Sending you a Postcard

Sending you a Postcard

Thursday, March 3, 2016

East Coast Backpacking Summary

Our East Coast trip is over now :( It’s time to start the actual exchange, settle down and head towards different kind of adventures. Sari dropped off already in Sydney, Ville stayed few more days in Melbourne before returning to Finland and Roope came to Perth to study in UWA too. Anyway, I’m gonna miss you guys and our East Coast story!

Summarizing our journey, we started from Cairns at the 6th of Jan and travelled down all the way to Melbourne and Tasmania by the 19th of Feb. We mainly moved around by Greyhound bus, which I found quite handy, easy to book trips, many stops along the way and they provide you USB charging and free wifi (that most of the time doesn’t work for naturally in Australia you’re travelling in the middle of nowhere). Even overnight bus trips weren’t that bad after all. Another similar company (and cheaper apparently) is Premier.

The map below shows our path (my paint masterpiece). We stopped by the main attractions in the East Coast: Cairns, Magnetic Island, Airlie Beach & Whitsunday Islands, Rainbow Beach & Fraser Island, Brisbane, Surfer’s Paradise, Byron Bay, Sydney & Blue Mountains, Tasmania and Melbourne & Great Ocean Road. My favorite things were diving at the Great Barrier Reef, sailing at Whitsunday, relaxed atmosphere in Byron, Blue Mountains (the best sceneries and waterfalls) and our roadtrips in general in Tasmania and at GOR (own car and schedules gives you amazing freedom). Would be impossible to choose just one! Fraser is another thing that I’ll probably remember forever due to the extreme driving. (NB, I have gone through all these places more precisely in my previous posts from Jan and Feb 2016.)

Our route from Cairns to Sydney and throuogh Hobart to Melbourne

A bit more about the backpackers’ lifestyle – it’s all about carrying your whole life in one backpack (smaller or bigger, my 70-litre-backpack weighted 23kgs at the end instead of the 16kgs in the beginning, don’t know how, while Ville started with only 8 kilos..) You should carry as little as possible which becomes easier by time for you probably won’t even use what’s in the bottom of the backpack, at least I was too lazy to turn the whole thing upside down. Also, remember to bring an extension cord, helps a lot. Otherwise you’ll find everything from here if you happen to forget something.
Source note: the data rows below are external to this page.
(* ===== verification/Http.v ===== *)
(** * The HTTP API ([crates/orchestrator-http/src]: [routes/v1.rs], [dto.rs],
    [auth.rs], [error.rs]; [crates/orchestrator-api/src]: [acp_mapping.rs], [authn.rs])

    The handlers of the version 1 routes over the facade: authentication, the parsing of
    ids and requests, the tenant checks the handlers make themselves, and the sequences
    of facade calls of the UCP and ACP bindings.  [axum], [serde] and the [uuid] and JWT
    crates are outside the repository: a handler takes its decoded body and returns the
    domain value its response is rendered from. *)

From S2P Require Export Facade.

(** ** Errors ([error.rs]) *)

Inductive ApiError :=
| BadRequest (msg : string)
| BadRequestWithCode (msg code : string)
| Unauthorized
| Forbidden (msg : string)
| NotFound (msg : string)
| Orchestrator (e : FacadeError)
| Internal.

(** [orchestrator_error_to_http]. *)
Definition orchestrator_error_to_http (e : FacadeError) : Z * string :=
  match e with
  | FAuthz _ => (403%Z, "AUTHZ_ERROR")
  | FAp2Verification _ => (400%Z, "AP2_VERIFICATION_ERROR")
  | FIdentityLink _ => (400%Z, "IDENTITY_LINK_ERROR")
  | FPaymentDelegation _ => (502%Z, "PAYMENT_DELEGATION_ERROR")
  | FNotConfigured _ => (501%Z, "NOT_CONFIGURED")
  | FRunner r =>
      match r with
      | RunnerStore _ => (500%Z, "STORE_ERROR")
      | RunnerPayment _ => (422%Z, "PAYMENT_ERROR")
      | ValidationFailed _ => (400%Z, "VALIDATION_ERROR")
      | AlreadyInFlight => (409%Z, "IDEMPOTENCY_CONFLICT")
      | CartNotFound | LineNotFound => (404%Z, "NOT_FOUND")
      | CartVersionConflict _ _ => (409%Z, "CART_VERSION_CONFLICT")
      | AmountMismatch _ _ => (422%Z, "AMOUNT_MISMATCH")
      | CartTenantMismatch => (403%Z, "TENANT_MISMATCH")
      | GeoBlocked => (403%Z, "GEO_BLOCKED")
      | MissingCartId => (400%Z, "MISSING_CART_ID")
      | _ => (500%Z, "RUNNER_ERROR")
      end
  end.

(** Status and code of [ApiError::parts]. *)
Definition parts (e : ApiError) : Z * string :=
  match e with
  | BadRequest _ => (400%Z, "BAD_REQUEST")
  | BadRequestWithCode _ code => (400%Z, code)
  | Unauthorized => (401%Z, "UNAUTHORIZED")
  | Forbidden _ => (403%Z, "FORBIDDEN")
  | NotFound _ => (404%Z, "NOT_FOUND")
  | Orchestrator e => orchestrator_error_to_http e
  | Internal => (500%Z, "INTERNAL_ERROR")
  end.

(** ** Authentication ([auth.rs], [authn.rs]) *)

Definition dev_auth_context : AuthContext := MkAuthContext "dev" "dev" ["checkout:execute"].

(** [s.trim().strip_prefix("Bearer ").map(str::trim)]. *)
Definition bearer_token (header : option string) : option string :=
  match header with
  | Some s => str_trim <$> strip_prefix "Bearer " (str_trim s)
  | None => None
  end.

(** [AuthContextExtractor::from_request_parts]; a resolver is [AuthnResolver::resolve_bearer]. *)
Definition extract_auth (authn : option (string -> option AuthContext)) (allow_dev_auth : bool)
    (header : option string) : result AuthContext ApiError :=
  match authn with
  | None => if allow_dev_auth then Ok dev_auth_context else Err Unauthorized
  | Some resolve =>
      match bearer_token header with
      | None => Err Unauthorized
      | Some token => ok_or (resolve token) Unauthorized
      end
  end.

(** [StaticTokenAuthnResolver::resolve_bearer]. *)
Definition static_resolver (token : string) (context : AuthContext) (presented : string)
  : option AuthContext :=
  if String.eqb presented token then Some context else None.

(** [StaticTokenAuthnResolver::new] and [from_env]. *)
Definition static_context (tenant_id caller_id : string) : AuthContext :=
  MkAuthContext caller_id tenant_id ["checkout:execute"].

Definition static_from_env (var : string -> option string)
  : option (string -> option AuthContext) :=
  match var "AUTH_BEARER_TOKEN" with
  | None => None
  | Some token =>
      if str_is_empty (str_trim token) then None
      else Some (static_resolver (str_trim token)
                   (static_context (unwrap_or (var "AUTH_TENANT_ID") "prod")
                      (unwrap_or (var "AUTH_CALLER_ID") "prod")))
  end.

(** [OptionalAuthContext::from_request_parts]. *)
Definition optional_auth (authn : option (string -> option AuthContext)) (header : option string)
  : option AuthContext :=
  match authn, bearer_token header with
  | Some resolve, Some token => resolve token
  | _, _ => None
  end.

Record JwtClaims := MkClaims {
  jc_sub : string; jc_tenant_id : string; jc_scopes : list string; jc_iss : option string }.

(** [JwtAuthnResolver::resolve_bearer]; [decode] checks the signature and the expiry. *)
Definition jwt_resolver (decode : string -> option JwtClaims) (trusted_issuers : list string)
    (token : string) : option AuthContext :=
  match decode token with
  | None => None
  | Some claims =>
      let trusted :=
        match trusted_issuers with
        | [] => true
        | _ => is_some_and (jc_iss claims)
                 (fun iss => any (fun t => eq_ignore_ascii_case t iss) trusted_issuers)
        end in
      if trusted then
        let scopes := match jc_scopes claims with
                      | [] => ["checkout:execute"] | s => s end in
        Some (MkAuthContext (jc_sub claims) (jc_tenant_id claims) scopes)
      else None
  end.

(** An optional caller is the caller the strict extractor finds where nobody passes as the developer. *)
Lemma optional_auth_agrees authn header :
  optional_auth authn header
  = match extract_auth authn false header with Ok context => Some context | Err _ => None end.
Proof.
  unfold optional_auth, extract_auth. destruct authn as [resolve|]; [|done].
  destruct (bearer_token header) as [token|]; [|done]. by destruct (resolve token).
Qed.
Most likely you’ll live in hostels. We slept in dorms of 4-8ppl and cooked most of our food in the common kitchens, the price per night is usually between 20-40AUD. We had very clean and functional big hostels such as Gilligan’s in Cairns (best pool) and a bit smaller, cuter but also clean ones such as Aussie Way in Brisbane and Home @ the Mansion in Melbourne (unique and elegant, best bathrooms). Maybe the untidiest hostels were in Rainbow Beach (a nightmarish kitchen) and the Palms in Sydney (Relaxed and outgoing atmosphere, but our dorm looked like people had lived there for years and never come out. And there were cockroaches. Wouldn’t go again.) We booked our hostels and trips usually couple of weeks in advance, first ones already in Finland. During our road trips, Roope booked our hostels via phone the very same day, which turned out be a good idea for we ended up doing a few changes to our plans on the road, and fortunately the hostels weren’t fully booked.

The most interesting thing when backpacking is the people you meet. We’ve met many people from all around the world, younger and older than us, travelers and locals, all with different kind of stories to tell.
We met our Italian diving instructor, a former engineer who went crazy for diving and so changed career and moved to Cairns; a French couple who had an admirably curious attitude towards travelling, studied beforehand and so recognized all the fishes and animals knowing how the animals behaved, and who we met for a second time in Byron by coincidence; our skipper at Whitsunday who had quitted studying marine biology in university in order to start sailing; an Australian fifty-something woman who joined our morning yoga and at the moment was living and travelling around in a sailboat; a German teenage couple who had bought their own car and were working and driving around Australia for one year; local surfers who knew everything about the sea and shores; a Finnish constructor having his own company in Finland but working among diving in Australia during winters; super energetic South African tour bus driver with great sense of humor; French students; British jocks; Finnish au pairs who decided to leave Finland at a two-week-notice; one 28-year-old Canadian girl who had all alone travelled around Australia including the real outback; a guy in  our hostel who carried his own coffee machine, Himalayan salt and other fancy cooking stuff with him; people who gave us their food when they checked out; random people who give you big, true smiles and says “G’day” or “How is it going?” when passing by… List goes on and on.

All in all, our backpack journey so far has been a very broadening one and I could recommend Australia and backpacking in general to everyone interested in different kind of travelling.